Dataset entries:
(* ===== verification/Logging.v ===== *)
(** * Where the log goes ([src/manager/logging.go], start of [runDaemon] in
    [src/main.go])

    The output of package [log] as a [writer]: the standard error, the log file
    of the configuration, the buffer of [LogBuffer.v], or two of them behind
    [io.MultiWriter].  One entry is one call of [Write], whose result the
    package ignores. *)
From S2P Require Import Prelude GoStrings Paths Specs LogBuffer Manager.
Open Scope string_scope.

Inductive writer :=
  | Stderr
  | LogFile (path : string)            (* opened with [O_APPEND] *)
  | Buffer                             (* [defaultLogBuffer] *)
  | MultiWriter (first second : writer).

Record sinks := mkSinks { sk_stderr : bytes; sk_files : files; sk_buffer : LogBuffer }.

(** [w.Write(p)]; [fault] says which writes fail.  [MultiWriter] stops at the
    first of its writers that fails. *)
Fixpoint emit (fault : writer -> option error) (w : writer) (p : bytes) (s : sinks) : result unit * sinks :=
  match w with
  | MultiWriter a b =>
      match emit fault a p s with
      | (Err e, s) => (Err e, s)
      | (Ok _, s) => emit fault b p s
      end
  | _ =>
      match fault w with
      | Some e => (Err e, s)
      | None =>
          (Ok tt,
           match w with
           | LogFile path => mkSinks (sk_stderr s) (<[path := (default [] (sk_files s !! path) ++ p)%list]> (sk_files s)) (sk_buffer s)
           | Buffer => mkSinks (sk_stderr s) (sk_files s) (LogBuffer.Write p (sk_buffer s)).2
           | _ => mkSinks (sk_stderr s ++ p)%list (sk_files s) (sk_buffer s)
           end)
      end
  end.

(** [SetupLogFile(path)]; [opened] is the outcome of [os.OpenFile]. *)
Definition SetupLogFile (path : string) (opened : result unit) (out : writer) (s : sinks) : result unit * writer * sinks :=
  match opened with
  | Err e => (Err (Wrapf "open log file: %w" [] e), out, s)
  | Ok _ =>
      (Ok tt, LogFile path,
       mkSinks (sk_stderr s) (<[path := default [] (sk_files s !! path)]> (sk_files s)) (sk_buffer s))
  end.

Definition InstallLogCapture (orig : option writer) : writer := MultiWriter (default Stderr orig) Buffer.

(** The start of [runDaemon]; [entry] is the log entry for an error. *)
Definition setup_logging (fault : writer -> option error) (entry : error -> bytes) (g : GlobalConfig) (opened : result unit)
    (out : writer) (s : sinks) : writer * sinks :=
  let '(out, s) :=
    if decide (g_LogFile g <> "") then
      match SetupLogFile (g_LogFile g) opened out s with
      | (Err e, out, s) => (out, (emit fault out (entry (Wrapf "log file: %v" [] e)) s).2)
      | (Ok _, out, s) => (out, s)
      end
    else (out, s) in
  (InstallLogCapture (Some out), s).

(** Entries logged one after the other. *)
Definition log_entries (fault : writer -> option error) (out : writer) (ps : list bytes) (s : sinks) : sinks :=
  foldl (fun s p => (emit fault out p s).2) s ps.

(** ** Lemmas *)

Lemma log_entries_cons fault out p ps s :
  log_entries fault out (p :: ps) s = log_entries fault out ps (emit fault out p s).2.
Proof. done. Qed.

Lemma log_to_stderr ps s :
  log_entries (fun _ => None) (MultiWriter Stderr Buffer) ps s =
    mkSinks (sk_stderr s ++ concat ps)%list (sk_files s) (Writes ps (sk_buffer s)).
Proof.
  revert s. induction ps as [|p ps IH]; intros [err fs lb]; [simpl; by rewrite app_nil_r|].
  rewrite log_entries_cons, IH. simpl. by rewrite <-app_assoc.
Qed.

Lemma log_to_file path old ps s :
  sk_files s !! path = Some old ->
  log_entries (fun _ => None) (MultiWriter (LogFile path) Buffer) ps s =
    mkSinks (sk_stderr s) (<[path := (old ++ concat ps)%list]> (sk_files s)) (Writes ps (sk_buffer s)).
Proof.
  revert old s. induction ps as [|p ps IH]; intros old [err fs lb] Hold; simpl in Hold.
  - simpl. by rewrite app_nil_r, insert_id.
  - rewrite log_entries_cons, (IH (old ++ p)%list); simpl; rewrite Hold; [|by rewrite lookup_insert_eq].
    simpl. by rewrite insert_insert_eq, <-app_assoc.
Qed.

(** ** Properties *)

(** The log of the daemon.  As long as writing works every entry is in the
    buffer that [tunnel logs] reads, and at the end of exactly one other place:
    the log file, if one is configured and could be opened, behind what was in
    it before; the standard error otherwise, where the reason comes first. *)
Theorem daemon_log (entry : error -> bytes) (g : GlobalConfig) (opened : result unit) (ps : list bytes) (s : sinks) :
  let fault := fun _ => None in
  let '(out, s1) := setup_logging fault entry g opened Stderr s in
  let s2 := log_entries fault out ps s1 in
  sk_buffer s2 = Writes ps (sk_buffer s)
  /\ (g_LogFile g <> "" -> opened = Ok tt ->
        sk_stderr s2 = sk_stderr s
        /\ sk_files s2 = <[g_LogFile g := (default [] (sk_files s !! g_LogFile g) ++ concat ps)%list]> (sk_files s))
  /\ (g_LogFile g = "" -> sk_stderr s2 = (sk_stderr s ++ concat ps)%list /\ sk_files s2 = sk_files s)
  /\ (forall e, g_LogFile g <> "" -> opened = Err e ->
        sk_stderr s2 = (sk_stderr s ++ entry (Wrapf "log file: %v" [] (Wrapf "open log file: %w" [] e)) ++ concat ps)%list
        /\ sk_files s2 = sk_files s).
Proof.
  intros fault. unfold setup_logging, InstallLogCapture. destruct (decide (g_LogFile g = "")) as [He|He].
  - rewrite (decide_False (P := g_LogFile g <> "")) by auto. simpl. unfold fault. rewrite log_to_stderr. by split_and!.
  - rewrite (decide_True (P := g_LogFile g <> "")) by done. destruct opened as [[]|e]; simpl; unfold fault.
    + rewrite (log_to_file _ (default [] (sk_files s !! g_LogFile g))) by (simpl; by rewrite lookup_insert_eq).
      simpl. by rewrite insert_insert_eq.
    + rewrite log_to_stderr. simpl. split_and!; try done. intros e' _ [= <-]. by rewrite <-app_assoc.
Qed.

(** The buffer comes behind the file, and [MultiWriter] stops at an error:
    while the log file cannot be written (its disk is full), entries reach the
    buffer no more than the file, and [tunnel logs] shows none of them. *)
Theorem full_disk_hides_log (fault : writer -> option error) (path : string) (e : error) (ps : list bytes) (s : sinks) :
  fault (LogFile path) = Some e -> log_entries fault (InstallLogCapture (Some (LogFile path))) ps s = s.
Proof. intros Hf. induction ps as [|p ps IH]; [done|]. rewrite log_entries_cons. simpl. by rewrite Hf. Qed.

--

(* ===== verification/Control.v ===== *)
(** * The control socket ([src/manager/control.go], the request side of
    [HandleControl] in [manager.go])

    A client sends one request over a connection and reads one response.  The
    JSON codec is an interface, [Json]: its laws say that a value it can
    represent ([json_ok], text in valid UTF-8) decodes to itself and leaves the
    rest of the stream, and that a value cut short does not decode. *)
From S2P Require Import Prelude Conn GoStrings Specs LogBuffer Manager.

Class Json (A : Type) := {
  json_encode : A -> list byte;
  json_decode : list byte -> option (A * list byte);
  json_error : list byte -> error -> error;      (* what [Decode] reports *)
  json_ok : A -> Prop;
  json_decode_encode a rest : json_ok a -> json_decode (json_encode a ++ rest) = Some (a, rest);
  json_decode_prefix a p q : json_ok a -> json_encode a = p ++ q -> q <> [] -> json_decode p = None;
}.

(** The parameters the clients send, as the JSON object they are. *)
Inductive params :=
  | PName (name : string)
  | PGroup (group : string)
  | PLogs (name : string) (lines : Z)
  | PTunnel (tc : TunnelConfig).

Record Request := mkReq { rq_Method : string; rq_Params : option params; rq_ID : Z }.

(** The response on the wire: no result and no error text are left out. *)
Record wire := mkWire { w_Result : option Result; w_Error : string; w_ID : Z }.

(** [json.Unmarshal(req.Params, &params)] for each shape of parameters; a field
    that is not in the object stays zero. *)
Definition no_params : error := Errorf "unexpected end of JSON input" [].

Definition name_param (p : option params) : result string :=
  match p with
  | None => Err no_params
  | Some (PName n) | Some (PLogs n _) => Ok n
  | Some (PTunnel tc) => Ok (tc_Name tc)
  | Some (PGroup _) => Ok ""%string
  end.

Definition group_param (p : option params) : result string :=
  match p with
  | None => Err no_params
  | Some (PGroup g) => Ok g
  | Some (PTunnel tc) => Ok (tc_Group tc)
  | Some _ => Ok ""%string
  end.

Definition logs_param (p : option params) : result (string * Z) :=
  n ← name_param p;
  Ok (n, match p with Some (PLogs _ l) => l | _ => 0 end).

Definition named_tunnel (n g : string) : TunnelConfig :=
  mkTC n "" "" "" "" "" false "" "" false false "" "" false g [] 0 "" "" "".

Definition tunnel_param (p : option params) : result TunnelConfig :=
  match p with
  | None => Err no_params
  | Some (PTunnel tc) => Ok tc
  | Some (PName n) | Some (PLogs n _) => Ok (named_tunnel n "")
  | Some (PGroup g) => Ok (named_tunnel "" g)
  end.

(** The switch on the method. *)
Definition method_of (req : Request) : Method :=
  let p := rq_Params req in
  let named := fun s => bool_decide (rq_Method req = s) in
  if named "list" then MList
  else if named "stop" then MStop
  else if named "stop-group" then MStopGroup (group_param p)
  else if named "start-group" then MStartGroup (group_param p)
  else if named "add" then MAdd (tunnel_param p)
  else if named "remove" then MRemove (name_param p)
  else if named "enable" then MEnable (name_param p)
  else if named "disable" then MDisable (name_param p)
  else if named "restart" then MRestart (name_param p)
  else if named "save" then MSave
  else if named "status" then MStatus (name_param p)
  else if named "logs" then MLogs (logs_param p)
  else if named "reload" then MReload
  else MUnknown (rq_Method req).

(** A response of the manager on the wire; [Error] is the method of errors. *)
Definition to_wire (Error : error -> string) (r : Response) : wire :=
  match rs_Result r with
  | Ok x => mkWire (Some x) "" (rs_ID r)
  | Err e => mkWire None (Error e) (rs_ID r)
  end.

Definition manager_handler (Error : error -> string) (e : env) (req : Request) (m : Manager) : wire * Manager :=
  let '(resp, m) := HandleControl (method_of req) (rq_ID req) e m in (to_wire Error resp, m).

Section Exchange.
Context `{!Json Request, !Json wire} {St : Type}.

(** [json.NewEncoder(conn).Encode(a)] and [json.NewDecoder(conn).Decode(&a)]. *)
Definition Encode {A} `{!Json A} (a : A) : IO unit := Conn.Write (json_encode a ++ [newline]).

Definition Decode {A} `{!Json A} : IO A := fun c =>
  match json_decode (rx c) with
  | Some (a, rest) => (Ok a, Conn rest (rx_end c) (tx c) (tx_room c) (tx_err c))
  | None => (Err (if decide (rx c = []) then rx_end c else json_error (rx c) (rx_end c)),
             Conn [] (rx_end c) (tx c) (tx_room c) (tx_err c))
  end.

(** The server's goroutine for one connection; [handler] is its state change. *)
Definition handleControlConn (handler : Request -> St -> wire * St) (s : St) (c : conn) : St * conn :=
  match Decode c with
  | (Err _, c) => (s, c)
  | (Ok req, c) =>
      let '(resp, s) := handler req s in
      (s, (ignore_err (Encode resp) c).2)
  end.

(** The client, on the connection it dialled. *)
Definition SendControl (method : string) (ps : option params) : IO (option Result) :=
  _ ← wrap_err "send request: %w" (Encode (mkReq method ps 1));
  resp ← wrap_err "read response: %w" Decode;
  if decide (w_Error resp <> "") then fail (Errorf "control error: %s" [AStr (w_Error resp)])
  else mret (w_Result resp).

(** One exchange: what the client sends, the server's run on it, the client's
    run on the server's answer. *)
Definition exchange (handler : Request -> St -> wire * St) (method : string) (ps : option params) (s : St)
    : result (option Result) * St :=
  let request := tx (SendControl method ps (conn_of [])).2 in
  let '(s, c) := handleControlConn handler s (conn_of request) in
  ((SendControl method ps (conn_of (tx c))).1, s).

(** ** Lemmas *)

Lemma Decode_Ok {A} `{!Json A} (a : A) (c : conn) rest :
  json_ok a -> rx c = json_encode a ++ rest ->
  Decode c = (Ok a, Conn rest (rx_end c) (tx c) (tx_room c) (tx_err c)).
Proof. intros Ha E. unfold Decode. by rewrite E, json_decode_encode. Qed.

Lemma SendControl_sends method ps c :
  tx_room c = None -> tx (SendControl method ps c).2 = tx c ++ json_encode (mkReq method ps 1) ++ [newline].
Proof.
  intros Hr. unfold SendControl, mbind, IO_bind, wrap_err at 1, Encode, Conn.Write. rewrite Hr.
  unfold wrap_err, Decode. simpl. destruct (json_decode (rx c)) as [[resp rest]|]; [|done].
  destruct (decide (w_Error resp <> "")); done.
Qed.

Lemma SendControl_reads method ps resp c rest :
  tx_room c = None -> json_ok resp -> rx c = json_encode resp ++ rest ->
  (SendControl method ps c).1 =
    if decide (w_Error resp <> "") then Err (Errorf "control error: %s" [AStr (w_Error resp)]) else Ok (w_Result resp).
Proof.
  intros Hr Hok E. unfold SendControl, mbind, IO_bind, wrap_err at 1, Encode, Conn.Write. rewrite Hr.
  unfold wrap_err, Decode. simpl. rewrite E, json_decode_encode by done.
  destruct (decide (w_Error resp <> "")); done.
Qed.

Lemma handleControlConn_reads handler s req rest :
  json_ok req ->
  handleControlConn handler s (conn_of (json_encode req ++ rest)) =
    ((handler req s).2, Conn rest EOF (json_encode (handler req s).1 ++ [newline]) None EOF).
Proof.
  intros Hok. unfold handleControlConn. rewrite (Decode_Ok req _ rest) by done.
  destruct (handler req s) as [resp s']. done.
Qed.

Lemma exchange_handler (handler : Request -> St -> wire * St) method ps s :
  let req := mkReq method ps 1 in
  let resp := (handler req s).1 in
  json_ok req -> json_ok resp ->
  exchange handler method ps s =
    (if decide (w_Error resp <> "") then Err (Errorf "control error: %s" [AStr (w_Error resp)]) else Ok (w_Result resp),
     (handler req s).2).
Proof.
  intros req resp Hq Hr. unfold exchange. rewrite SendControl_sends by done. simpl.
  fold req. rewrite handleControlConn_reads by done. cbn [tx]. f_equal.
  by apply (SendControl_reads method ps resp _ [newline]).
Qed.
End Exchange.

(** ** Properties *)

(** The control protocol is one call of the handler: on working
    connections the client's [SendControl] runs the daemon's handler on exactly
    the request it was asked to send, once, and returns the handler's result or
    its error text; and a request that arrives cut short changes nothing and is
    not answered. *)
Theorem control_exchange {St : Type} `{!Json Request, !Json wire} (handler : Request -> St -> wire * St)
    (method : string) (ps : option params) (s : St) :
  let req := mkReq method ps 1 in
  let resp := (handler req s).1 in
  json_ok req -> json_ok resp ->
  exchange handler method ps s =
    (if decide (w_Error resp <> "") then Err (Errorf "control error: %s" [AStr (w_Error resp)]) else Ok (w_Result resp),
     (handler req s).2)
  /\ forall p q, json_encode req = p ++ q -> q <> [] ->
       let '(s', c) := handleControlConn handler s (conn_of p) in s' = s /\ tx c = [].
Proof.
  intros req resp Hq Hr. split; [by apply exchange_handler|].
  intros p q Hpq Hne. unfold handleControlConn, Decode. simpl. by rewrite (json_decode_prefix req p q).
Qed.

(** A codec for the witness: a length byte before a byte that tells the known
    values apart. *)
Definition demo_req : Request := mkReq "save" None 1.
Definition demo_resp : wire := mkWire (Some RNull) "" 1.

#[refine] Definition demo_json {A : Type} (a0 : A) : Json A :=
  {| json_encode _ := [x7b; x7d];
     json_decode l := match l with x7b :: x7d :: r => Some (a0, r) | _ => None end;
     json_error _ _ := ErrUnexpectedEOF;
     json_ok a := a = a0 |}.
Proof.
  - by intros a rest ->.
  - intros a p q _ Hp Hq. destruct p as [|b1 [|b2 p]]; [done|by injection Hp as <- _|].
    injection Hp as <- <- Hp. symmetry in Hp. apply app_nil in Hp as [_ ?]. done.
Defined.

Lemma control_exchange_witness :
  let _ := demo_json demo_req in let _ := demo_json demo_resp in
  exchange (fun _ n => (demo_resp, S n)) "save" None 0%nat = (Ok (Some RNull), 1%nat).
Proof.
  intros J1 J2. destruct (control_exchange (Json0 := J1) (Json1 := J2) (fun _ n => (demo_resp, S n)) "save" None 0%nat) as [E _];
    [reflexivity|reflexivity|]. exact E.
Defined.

● **What is being asked**
Taking the entries above, restate exactly those lines that fall between the line with "e) (rs_ID r)" and the line with "Section Exchange.", keeping both of those lines too.

● **Answer space**
  | Err e => mkWire None (Error e) (rs_ID r)
  end.

Definition manager_handler (Error : error -> string) (e : env) (req : Request) (m : Manager) : wire * Manager :=
  let '(resp, m) := HandleControl (method_of req) (rq_ID req) e m in (to_wire Error resp, m).

Section Exchange.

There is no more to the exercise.